Cruz’s announcement, which was first reported by The Houston Chronicle, comes just as one fundraising quarter ends and another is about to begin. Early April is a frequent time for candidates to announce their bids. The timing maximizes the amount of time Cruz can spend raising money out of the gate in the second quarter of the year.  
He has frequently argued on the campaign trail that he believes the way for a Republican to win a general election campaign is to focus on pumping up the conservative base, rather than reaching out to moderate voters amid a splintered, crowded GOP field. 
Even so, that field is politically talented.  
Former Arkansas Gov. Mike Huckabee could pose a threat to Cruz’s courtship of the evangelical vote, but it remains unclear whether Huckabee will follow through on a run. 
Sen. Rand Paul, R-Ky., will announce his intention to run for the presidency on April 7. Paul grew up in Lake Jackson, and could put up a fight with Cruz over Libertarian-leaning Republican primary voters.  
Another Texan, former Florida Gov. Jeb Bush, announced on Facebook in December his interest in the GOP nomination. 
And former Texas Gov.
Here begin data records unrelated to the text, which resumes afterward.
(* ===== verification/AkbRtc.v ===== *)
(** * The program text akb_cc appends to the data: [RTC] of cc/akb_cc.c

    The lines write_C prints after the encrypted data; a backquote in a string
    stands for a double quote.  AkbRun models the functions of this text. *)
From S2P Require Import Prelude Libc AkbOpts.

(** the includes and the cipher *)
Definition RTC_arc4 : list (list Z) := map text_of [
"";
"/* rtc.c */";
"";
"#include <sys/stat.h>";
"#include <sys/types.h>";
"";
"#include <errno.h>";
"#include <stdio.h>";
"#include <stdlib.h>";
"#include <string.h>";
"#include <time.h>";
"#include <unistd.h>";
"";
"/* 'Alleged RC4' */";
"";
"static unsigned char stte[256], indx, jndx, kndx;";
"";
"/*";
" * Reset arc4 stte. ";
" */";
"void stte_0(void)";
"{";
"	indx = jndx = kndx = 0;";
"	do {";
"		stte[indx] = indx;";
"	} while (++indx);";
"}";
"";
"/*";
" * Set key. Can be used more than once. ";
" */";
"void key(void * str, int len)";
"{";
"	unsigned char tmp, * ptr = (unsigned char *)str;";
"	while (len > 0) {";
"		do {";
"			tmp = stte[indx];";
"			kndx += tmp;";
"			kndx += ptr[(int)indx % len];";
"			stte[indx] = stte[kndx];";
"			stte[kndx] = tmp;";
"		} while (++indx);";
"		ptr += 256;";
"		len -= 256;";
"	}";
"}";
"";
"/*";
" * Crypt data. ";
" */";
"void arc4(void * str, int len)";
"{";
"	unsigned char tmp, * ptr = (unsigned char *)str;";
"	while (len > 0) {";
"		indx++;";
"		tmp = stte[indx];";
"		jndx += tmp;";
"		stte[indx] = stte[jndx];";
"		stte[jndx] = tmp;";
"		tmp += stte[indx];";
"		*ptr ^= stte[tmp];";
"		ptr++;";
"		len--;";
"	}";
"}";
"";
"/* End of ARC4 */";
""]%string.

(** key_with_file *)
Definition RTC_key_with_file : list (list Z) := map text_of [
"/*";
" * Key with file invariants. ";
" */";
"int key_with_file(char * file)";
"{";
"	struct stat statf[1];";
"	struct stat control[1];";
"";
"	if (stat(file, statf) < 0)";
"		return -1;";
"";
"	/* Turn on stable fields */";
"	memset(control, 0, sizeof(control));";
"	control->st_ino = statf->st_ino;";
"	control->st_dev = statf->st_dev;";
"	control->st_rdev = statf->st_rdev;";
"	control->st_uid = statf->st_uid;";
"	control->st_gid = statf->st_gid;";
"	control->st_size = statf->st_size;";
"	control->st_mtime = statf->st_mtime;";
"	control->st_ctime = statf->st_ctime;";
"	key(control, sizeof(control));";
"	return 0;";
"}";
""]%string.

(** debugexec and rmarg *)
Definition RTC_debugexec : list (list Z) := map text_of [
"#if DEBUGEXEC";
"void debugexec(char * sh11, int argc, char ** argv)";
"{";
"	int i;";
"	fprintf(stderr, `shll=%s\n`, sh11 ? sh11 : `<null>`);";
"	fprintf(stderr, `argc=%d\n`, argc);";
"	if (!argv) {";
"		fprintf(stderr, `argv=<null>\n`);";
"	} else { ";
"		for (i = 0; i <= argc ; i++)";
"			fprintf(stderr, `argv[%d]=%.60s\n`, i, argv[i] ? argv[i] : `<null>`);";
"	}";
"}";
"#endif /* DEBUGEXEC */";
"";
"void rmarg(char ** argv, char * arg)";
"{";
"	for (; argv && *argv && *argv != arg; argv++);";
"	for (; argv && *argv; argv++)";
"		*argv = argv[1];";
"}";
""]%string.

(** chkenv *)
Definition RTC_chkenv : list (list Z) := map text_of [
"void chkenv_end(void);";
"";
"int chkenv(int argc)";
"{";
"	char buff[512];";
"	unsigned long mask, m;";
"	int l, a, c;";
"	char * string;";
"	extern char ** environ;";
"";
"	mask = (unsigned long)getpid();";
"	stte_0();";
"	 key(&chkenv, (void*)&chkenv_end - (void*)&chkenv);";
"	 key(&data, sizeof(data));";
"	 key(&mask, sizeof(mask));";
"	arc4(&mask, sizeof(mask));";
"	sprintf(buff, `x%lx`, mask);";
"	string = getenv(buff);";
"#if DEBUGEXEC";
"	fprintf(stderr, `getenv(%s)=%s\n`, buff, string ? string : `<null>`);";
"#endif";
"	l = strlen(buff);";
"	if (!string) {";
"		/* 1st */";
"		sprintf(&buff[l], `=%lu %d`, mask, argc);";
"		putenv(strdup(buff));";
"		return 0;";
"	}";
"	c = sscanf(string, `%lu %d%c`, &m, &a, buff);";
"	if (c == 2 && m == mask) {";
"		/* 3rd */";
"		rmarg(environ, &string[-l - 1]);";
"		return 1 + (argc - a);";
"	}";
"	return -1;";
"}";
"";
"void chkenv_end(void){}";
""]%string.

(** untraceable *)
Definition RTC_untraceable : list (list Z) := map text_of [
"#if !TRACEABLE";
"";
"#define _LINUX_SOURCE_COMPAT";
"#include <sys/ptrace.h>";
"#include <sys/types.h>";
"#include <sys/wait.h>";
"#include <fcntl.h>";
"#include <signal.h>";
"#include <stdio.h>";
"#include <unistd.h>";
"";
"#if !defined(PTRACE_ATTACH) && defined(PT_ATTACH)";
"#	define PTRACE_ATTACH	PT_ATTACH";
"#endif";
"void untraceable(char * argv0)";
"{";
"	char proc[80];";
"	int pid, mine;";
"";
"	switch(pid = fork()) {";
"	case  0:";
"		pid = getppid();";
"		/* For problematic SunOS ptrace */";
"#if defined(__FreeBSD__)";
"		sprintf(proc, `/proc/%d/mem`, (int)pid);";
"#else";
"		sprintf(proc, `/proc/%d/as`,  (int)pid);";
"#endif";
"		close(0);";
"		mine = !open(proc, O_RDWR|O_EXCL);";
"		if (!mine && errno != EBUSY)";
"			mine = !ptrace(PTRACE_ATTACH, pid, 0, 0);";
"		if (mine) {";
"			kill(pid, SIGCONT);";
"		} else {";
"			perror(argv0);";
"			kill(pid, SIGKILL);";
"		}";
"		_exit(mine);";
"	case -1:";
"		break;";
"	default:";
"		if (pid == waitpid(pid, 0, 0))";
"			return;";
"	}";
"	perror(argv0);";
"	_exit(1);";
"}";
"#endif /* !TRACEABLE */";
""]%string.

(** xsh *)
Definition RTC_xsh : list (list Z) := map text_of [
"char * xsh(int argc, char ** argv)";
"{";
"	char * scrpt;";
"	int ret, i, j;";
"	char ** varg;";
"	char * me = argv[0];";
"	if (me == NULL) { me = getenv(`_`); }";
"	if (me == 0) { fprintf(stderr, `E: neither argv[0] nor $_ works.`); exit(1); }";
"";
"	ret = chkenv(argc);";
"	stte_0();";
"	 key(pswd, pswd_z);";
"	arc4(msg1, msg1_z);";
"	arc4(date, date_z);";
"	if (date[0] && (atoll(date)<time(NULL)))";
"		return msg1;";
"	arc4(shll, shll_z);";
"	arc4(inlo, inlo_z);";
"	arc4(xecc, xecc_z);";
"	arc4(lsto, lsto_z);";
"	arc4(tst1, tst1_z);";
"	 key(tst1, tst1_z);";
"	arc4(chk1, chk1_z);";
"	if ((chk1_z != tst1_z) || memcmp(tst1, chk1, tst1_z))";
"		return tst1;";
"	arc4(msg2, msg2_z);";
"	if (ret < 0)";
"		return msg2;";
"	varg = (char **)calloc(argc + 10, sizeof(char *));";
"	if (!varg)";
"		return 0;";
"	if (ret) {";
"		arc4(rlax, rlax_z);";
"		if (!rlax[0] && key_with_file(shll))";
"			return shll;";
"		arc4(opts, opts_z);";
"		arc4(text, text_z);";
"		arc4(tst2, tst2_z);";
"		 key(tst2, tst2_z);";
"		arc4(chk2, chk2_z);";
"		if ((chk2_z != tst2_z) || memcmp(tst2, chk2, tst2_z))";
"			return tst2;";
"		/* Prepend hide_z spaces to script text to hide it. */";
"		scrpt = malloc(hide_z + text_z);";
"		if (!scrpt)";
"			return 0;";
"		memset(scrpt, (int) ' ', hide_z);";
"		memcpy(&scrpt[hide_z], text, text_z);";
"	} else {			/* Reexecute */";
"		if (*xecc) {";
"			scrpt = malloc(512);";
"			if (!scrpt)";
"				return 0;";
"			sprintf(scrpt, xecc, me);";
"		} else {";
"			scrpt = me;";
"		}";
"	}";
"	j = 0;";
"#if BUSYBOXON";
"	varg[j++] = `busybox`;";
"	varg[j++] = `sh`;";
"#else";
"	varg[j++] = argv[0];		/* My own name at execution */";
"#endif";
"	if (ret && *opts)";
"		varg[j++] = opts;	/* Options on 1st line of code */";
"	if (*inlo)";
"		varg[j++] = inlo;	/* Option introducing inline code */";
"	varg[j++] = scrpt;		/* The script itself */";
"	if (*lsto)";
"		varg[j++] = lsto;	/* Option meaning last option */";
"	i = (ret > 1) ? ret : 0;	/* Args numbering correction */";
"	while (i < argc)";
"		varg[j++] = argv[i++];	/* Main run-time arguments */";
"	varg[j] = 0;			/* NULL terminated array */";
"#if DEBUGEXEC";
"	debugexec(shll, j, varg);";
"#endif";
"	execvp(shll, varg);";
"	return shll;";
"}";
""]%string.

(** main *)
Definition RTC_main : list (list Z) := map text_of [
"int main(int argc, char ** argv)";
"{";
"#if DEBUGEXEC";
"	debugexec(`main`, argc, argv);";
"#endif";
"#if !TRACEABLE";
"	untraceable(argv[0]);";
"#endif";
"	argv[1] = xsh(argc, argv);";
"	fprintf(stderr, `%s%s%s: %s\n`, argv[0],";
"		errno ? `: ` : ``,";
"		errno ? strerror(errno) : ``,";
"		argv[1] ? argv[1] : `<null>`";
"	);";
"	return 1;";
"}"]%string.

Definition RTC : list (list Z) :=
  RTC_arc4 ++ RTC_key_with_file ++ RTC_debugexec ++ RTC_chkenv ++ RTC_untraceable ++ RTC_xsh ++ RTC_main.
Rick Perry is active on the campaign trail, repeatedly indicating that he will make a decision on a second GOP nomination run in late May or early June.  
There are another half-dozen GOP contenders canvassing the country ahead of their own expected presidential campaigns.  
At this point, former Secretary of State Hillary Clinton is the most formidable Democrat eyeing the presidency.